Biologist Kim Lewis found that Lyme disease produces antibiotic-resistant cells.

Perhaps the scariest thing about Lyme disease—a tick-borne illness that comes with symptoms such as muscle aches and neurological and heart problems—is how little about it we understand. Frequently misdiagnosed, treatment and identification are so complicated that a Massachusetts doctor wrote an entire book on the subject in 2013. That same year, the CDC added to the controversy by announcing that 300,000 people contract the disease annually, exponentially higher than the 30,000 it had previously reported.

But a new discovery by Northeastern University biology professor Kim Lewis may shed some light on the often-confusing illness. Lewis and his team of researchers found that Lyme disease creates something called dormant persister cells, which are resistant to antibiotics. The presence of these cells at least partially explains why patients can be so slow to respond to traditional antibiotic treatment, a major problem associated with Lyme disease.

“The pathogen itself is not resistant to antibiotics,” Lewis says. “The question is then, well, if it’s not diagnosed immediately, why does it take a month or two months to treat the disease rather than a couple of days?”

The persister cells are likely the answer. Lying dormant, the cells can’t be killed with antibiotics, since the drugs require active cells to target. Knowing that the persister cells exist, Lewis says, is the first step in fine-tuning Lyme disease’s currently imperfect treatment methods. “If you know what the culprit is, at least you know what is it that you need to attack,” he says. “So that in itself is valuable information.”

Using that information, the researchers are in the process of developing two treatment methods for Lyme disease. The more promising of the two, called “pulse dosing,” involves administering an antibiotic in a series of four rounds. Timing is key, Lewis explains, as the pulsing works only if antibiotics hit the system once the persister cells have been awakened, and are thus killable, but before the population has a chance to recover from the previous round.

Lewis says lab trials look promising, but that the technique still needs to be tested in living subjects, likely first in mice and then in humans. The other method his team used in testing successfully killed Lyme cells, but could be toxic to the body as a whole and is thus not an ideal therapy choice.

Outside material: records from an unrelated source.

Lemma investment_decline_refunds id inv stored u now d :
  getDoc (Db.users d) (Investment.userId inv) = Some u ->
  getDoc (Db.investments d) id = Some stored ->
  exists d' msg,
    Investments.handleDecline (id, inv) true now d = (d', Message msg) /\
    Db.users d' =
      mergeDoc (Investment.userId inv)
        (User.set_points (User.points u + Investment.amount inv)) (Db.users d) /\
    getDoc (Db.investments d') id = Some (Investment.decline now stored).
Proof.
  intros Hu Hi. unfold Investments.handleDecline. cbn [fst snd negb].
  rewrite Hu, (Db_updateInvestment_exists _ _ _ _ Hi).
  erewrite Db_updateUser_exists by exact Hu.
  do 2 eexists. split; [reflexivity|]. simpl. split; [done|].
  by rewrite getDoc_mergeDoc, decide_True, Hi.
Qed.

Lemma investment_submit_debits uid u a newId now d :
  getDoc (Db.users d) uid = Some u ->
  0 < a <= User.points u ->
  exists d' msg,
    Investments.handleSubmit (Some (uid, u)) (Some a) newId now d
      = (d', Message msg) /\
    Db.users d' = mergeDoc uid (User.set_points (User.points u - a)) (Db.users d) /\
    Db.investments d' =
      addDoc (Db.investments d) newId
        (Investment.mk uid (User.username u) a Investment.pending (Js.ofZ 0)
           None now None None None None).
Proof.
  intros Hu [Hpos Hle]. unfold Investments.handleSubmit.
  rewrite (proj2 (Z.leb_gt _ _) Hpos), (proj2 (Z.ltb_ge _ _) Hle).
  erewrite Db_updateUser_exists by exact Hu.
  do 2 eexists. split; [reflexivity|]. done.
Qed.

Lemma cancel_refunds id bet stored u now d :
  getDoc (Db.users d) (UltraManualBet.userId bet) = Some u ->
  getDoc (Db.ultraManualBets d) id = Some stored ->
  exists d' msg,
    UltraManual.cancelBet (id, bet) now d = (d', Message msg) /\
    Db.users d' =
      mergeDoc (UltraManualBet.userId bet)
        (User.increment Field.points (UltraManualBet.amount bet)) (Db.users d) /\
    getDoc (Db.ultraManualBets d') id =
      Some (UltraManualBet.process UltraManualBet.cancelled now None stored).
Proof.
  intros Hu Hb. unfold UltraManual.cancelBet. cbn [fst snd commit applyWrite].
  rewrite (Db_updateUltraManualBet_exists _ _ _ _ Hb).
  erewrite Db_updateUser_exists by exact Hu.
  do 2 eexists. split; [reflexivity|]. simpl. split; [done|].
  by rewrite getDoc_mergeDoc, decide_True, Hb.
Qed.

Lemma bet_submit_debits uid u a note newId now d :
  getDoc (Db.users d) uid = Some u ->
  0 < a <= User.points u ->
  Js.nonempty (Js.trim note) = true ->
  (String.length note <= 100)%nat ->
  exists d' msg,
    UltraManual.handleSubmit (Some (uid, u)) (Some a) note newId now d
      = (d', Message msg) /\
    Db.users d' = mergeDoc uid (User.set_points (User.points u - a)) (Db.users d) /\
    Db.ultraManualBets d' =
      addDoc (Db.ultraManualBets d) newId
        (UltraManualBet.mk uid (User.username u) a (Js.trim note)
           UltraManualBet.pending now None None).
Proof.
  intros Hu [Hpos Hle] Hn Hl. unfold UltraManual.handleSubmit.
  rewrite (proj2 (Z.leb_gt _ _) Hpos), (proj2 (Z.ltb_ge _ _) Hle), Hn.
  cbn [negb]. rewrite (proj2 (Nat.ltb_ge _ _) Hl).
  erewrite Db_updateUser_exists by exact Hu.
  do 2 eexists. split; [reflexivity|]. done.
Qed.

Lemma transfer_decline_keeps_accounts p request now d :
  Db.users (fst (Vip.handleTransferRequest p request false now d)) = Db.users d.
Proof.
  unfold Vip.handleTransferRequest. destruct p; [done|].
  destruct (getDoc (Db.users d) _); [|done].
  destruct (_ <? _).
  - destruct (Db.updateRequest _ _ _) as [d1|] eqn:E; [|done].
    by apply Db_updateRequest_Some in E as [_ ->].
  - destruct (Db.updateRequest _ _ _) as [d1|] eqn:E; [|done].
    by apply Db_updateRequest_Some in E as [_ ->].
Qed.

Lemma upgrade_decline_keeps_accounts request approve now d :
  Db.users (fst (UsersAdmin.processUpgradeRequest request approve now d))
  = Db.users d.
Proof.
  unfold UsersAdmin.processUpgradeRequest.
  destruct (Db.updateRequest _ _ _) as [d1|] eqn:E; [|done].
  by apply Db_updateRequest_Some in E as [_ ->].
Qed.

End DeclineFacts.


(** alice invests 200 of her 500 points and the investment is declined. *)
Example invest_then_decline :
  let d1 := fst (Investments.handleSubmit (Some ("a", Sample.alice)) (Some 200)
                   "i9" 5000 (Sample.db [])) in
  let d2 := fst (Investments.handleDecline
                   ("i9", Investment.mk "a" "alice" 200 Investment.pending
                            (Js.ofZ 0) None 5000 None None None None)
                   true 5001 d1) in
  User.points <$> getDoc (Db.users d1) "a" = Some 300 /\
  User.points <$> getDoc (Db.users d2) "a" = Some 500 /\
  map Transaction.type (Db.transactions d2)
    = ["investment_created"; "investment_declined"].
Proof. vm_compute. done. Qed.

(** ** Double precision: signs *)

Section FloatSigns.
Import Js.

Lemma binary_round_aux_sign s m e l :
  match binary_round_aux prec emax s m e l with
  | S754_finite s' _ _ | S754_infinity s' | S754_zero s' => s' = s
  | S754_nan => True
  end.
Proof.
  unfold binary_round_aux.
  destruct (shr_fexp prec emax m e l) as [mrs' e'].
  destruct (shr_fexp prec emax _ e' loc_Exact) as [mrs'' e''].
  destruct (shr_m mrs''); [done| |done].
  by destruct (e'' <=? emax - prec).
Qed.

Lemma binary_round_aux_notNegative m e l :
  notNegative (binary_round_aux prec emax false m e l).
Proof.
  pose proof (binary_round_aux_sign false m e l) as H.
  by destruct (binary_round_aux prec emax false m e l).
Qed.

Lemma binary_round_notNegative m e : notNegative (binary_round prec emax false m e).
Proof.
  unfold binary_round. destruct (shl_align _ _ _) as [mz ez].
  apply binary_round_aux_notNegative.
Qed.

Lemma ofZ_notNegative z : 0 <= z -> notNegative (ofZ z).
Proof.
  intros Hz. unfold ofZ, binary_normalize. destruct z as [|p|p]; [done| |lia].
  apply binary_round_notNegative.
Qed.

Lemma div_notNegative x my ey :
  notNegative x -> notNegative (div x (S754_finite false my ey)).
Proof.
  unfold div, SFdiv. destruct x as [sx|sx| |sx mx ex]; simpl; try done.
  - intros ->. done.
  - intros ->. destruct (SFdiv_core_binary _ _ _ _ _ _) as [[mz ez] lz].
    apply binary_round_aux_notNegative.
Qed.

Lemma add_notNegative x y :
  notNegative x -> notNegative y -> notNegative (add x y).
Proof.
  unfold add, SFadd.
  destruct x as [sx|sx| |sx mx ex], y as [sy|sy| |sy my ey]; simpl;
    try done; try (intros -> ->; done); try (by destruct sx, sy).
  intros -> ->. simpl. apply binary_round_notNegative.
Qed.

Lemma mul_notNegative x y :
  notNegative x -> notNegative y -> notNegative (mul x y).
Proof.
  unfold mul, SFmul.
  destruct x as [sx|sx| |sx mx ex], y as [sy|sy| |sy my ey]; simpl;
    try done; try (intros -> ->; done); try (intros _ ->; by destruct sx);
    try (intros -> _; by destruct sy).
  intros -> ->. apply binary_round_aux_notNegative.
Qed.

Lemma Math_floor_notNegative x p :
  notNegative x -> Math_floor x = Some p -> 0 <= p.
Proof.
  destruct x as [s|s| |s m e]; simpl; try done.
  - intros _ [= <-]. lia.
  - intros -> [= <-]. destruct (0 <=? e) eqn:He.
    + apply Z.leb_le in He. apply Z.mul_nonneg_nonneg; [lia|].
      by apply Z.pow_nonneg.
    + apply Z.leb_gt in He. apply Z.div_pos; [lia|].
      apply Z.pow_pos_nonneg; lia.
Qed.

(** The payout of an investment with a non-negative amount and rate is
    not negative. *)
Lemma payoutAmount_nonneg inv p :
  0 <= Investment.amount inv ->
  notNegative (Investment.interestRate inv) ->
  Investments.payoutAmount inv = Some p ->
  0 <= p.
Proof.
  intros Ha Hr. unfold Investments.payoutAmount.
  apply Math_floor_notNegative.
  apply mul_notNegative; [by apply ofZ_notNegative|].
  apply add_notNegative; [by apply ofZ_notNegative|].
  change (ofZ 100) with (S754_finite false 7036874417766400 (-46)).
  by apply div_notNegative.
Qed.

(** A rate that passes [submitApproval] is not negative. *)
Lemma accepted_rate_notNegative rate :
  isNaN rate || leb rate (ofZ 0) = false -> notNegative rate.
Proof.
  destruct rate as [s|s| |s m e]; simpl; try done.
  - by destruct s.
  - by destruct s.
Qed.

End FloatSigns.

(** ** The balance invariant *)

Section InvariantFacts.
Import Ledger.

Lemma In_mergeDoc {A} (c : list (DocId * A)) i f id x :
  In (id, x) (mergeDoc i f c) ->
  In (id, x) c \/ exists x0, In (id, x0) c /\ x = f x0.
Proof.
  unfold mergeDoc. intros Hin. apply in_map_iff in Hin as ([j y] & Heq & Hin).
  simpl in Heq. destruct (decide (j = i)); injection Heq as <- <-; eauto.
Qed.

Lewis’ research is especially important in New England, where Lyme disease is considerably more common than in other regions. According to the CDC, Massachusetts had 57 cases of the disease for every 100,000 residents in 2013, while New Hampshire and Vermont had 100 and 107 cases per 100,000, respectively. With summer here again and Lyme risk once again high, it’s crucial to remain vigilant about looking for ticks—and to get familiar with the disease’s warning signs.